| YOUR INSTRUCTIONS |
Lines in which "Stdlib" appears should be pulled from the data below.

Segment Start: SUPPLIED DATA

(** * braindecode: window index management and cropped inference

    A shallow embedding of
      - [braindecode/datasets/base.py]      (WindowsDataset),
      - [braindecode/datasets/datasets.py]  (MOABBDataset, TUHAbnormal, split,
                                             annotations_from_events, _natural_key),
      - [braindecode/classifier.py]         (EEGClassifier, ThrowAwayIndexLoader),
    together with the few library operations of Python, numpy, pandas and
    torch that these functions call, modelled at the level the code relies
    on them (sequence indexing with negative wrap-around, exceptions,
    dtype of numpy arrays, group-by of a data frame). *)

From Stdlib Require Import ZArith Bool Ascii String List Lia Permutation FinFun.
From Stdlib Require Import DecimalString Sorted.
Import ListNotations.
Open Scope Z_scope.
Set Warnings "-register-all".

(* ================================================================== *)
(** ** Python: exceptions, sequences, dictionaries *)

Module Py.

(** The exception classes the modelled code can raise. *)
Inductive exn : Type :=
| AssertionError
| IndexError
| ValueError
| TypeError
| AttributeError
| KeyError
| NameError.

(** A computation that returns a value or raises. *)
Inductive result (A : Type) : Type :=
| Ok (a : A)
| Raise (e : exn).
Arguments Ok {A} a.
Arguments Raise {A} e.

Definition bind {A B : Type} (m : result A) (k : A -> result B) : result B :=
  match m with
  | Ok a => k a
  | Raise e => Raise e
  end.

Notation "x <- m ;; k" := (bind m (fun x => k))
  (at level 61, m at next level, right associativity).
Notation "' p <- m ;; k" := (bind m (fun p => k))
  (at level 61, p pattern, m at next level, right associativity).

Definition is_ok {A : Type} (m : result A) : bool :=
  match m with Ok _ => true | Raise _ => false end.

(** [assert cond]: raises [AssertionError] when [cond] is false. *)
Definition assert (cond : bool) : result unit :=
  if cond then Ok tt else Raise AssertionError.

(** [seq[i]] for a list, a tuple, a numpy array or a positional pandas
    indexer: a negative [i] counts from the end, anything outside
    [-len, len) raises [IndexError]. *)
Definition py_index {A : Type} (l : list A) (i : Z) : result A :=
  let n := Z.of_nat (length l) in
  let j := if i <? 0 then i + n else i in
  if (j <? 0) || (n <=? j) then Raise IndexError
  else match nth_error l (Z.to_nat j) with
       | Some a => Ok a
       | None => Raise IndexError
       end.

(** [list(range(start, stop))]. *)
Definition py_range (start stop : Z) : list Z :=
  map (fun k => start + Z.of_nat k) (seq 0 (Z.to_nat (stop - start))).

(** [list(enumerate(l))]. *)
Fixpoint enumerate_from {A : Type} (i : Z) (l : list A) : list (Z * A) :=
  match l with
  | [] => []
  | a :: l' => (i, a) :: enumerate_from (i + 1) l'
  end.

Definition enumerate {A : Type} (l : list A) : list (Z * A) :=
  enumerate_from 0 l.

(** [seq[:-1]]. *)
Definition slice_but_last {A : Type} (l : list A) : list A := removelast l.

(** [for e in l: body] over a state, where the body may raise. *)
Fixpoint for_each {A S : Type} (body : S -> A -> result S) (l : list A) (s : S)
  : result S :=
  match l with
  | [] => Ok s
  | a :: l' => s' <- body s a ;; for_each body l' s'
  end.

(** [[f(e) for e in l]] where [f] may raise. *)
Fixpoint map_m {A B : Type} (f : A -> result B) (l : list A) : result (list B) :=
  match l with
  | [] => Ok []
  | a :: l' => b <- f a ;; bs <- map_m f l' ;; Ok (b :: bs)
  end.

End Py.
Import Py.

(* ================================================================== *)
(** ** numpy: arrays of integers with their dtype *)

Module Np.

Segment End: SUPPLIED DATA

| OUTPUT OF THE EXERCISE |
From Stdlib Require Import ZArith Bool Ascii String List Lia Permutation FinFun.
From Stdlib Require Import DecimalString Sorted.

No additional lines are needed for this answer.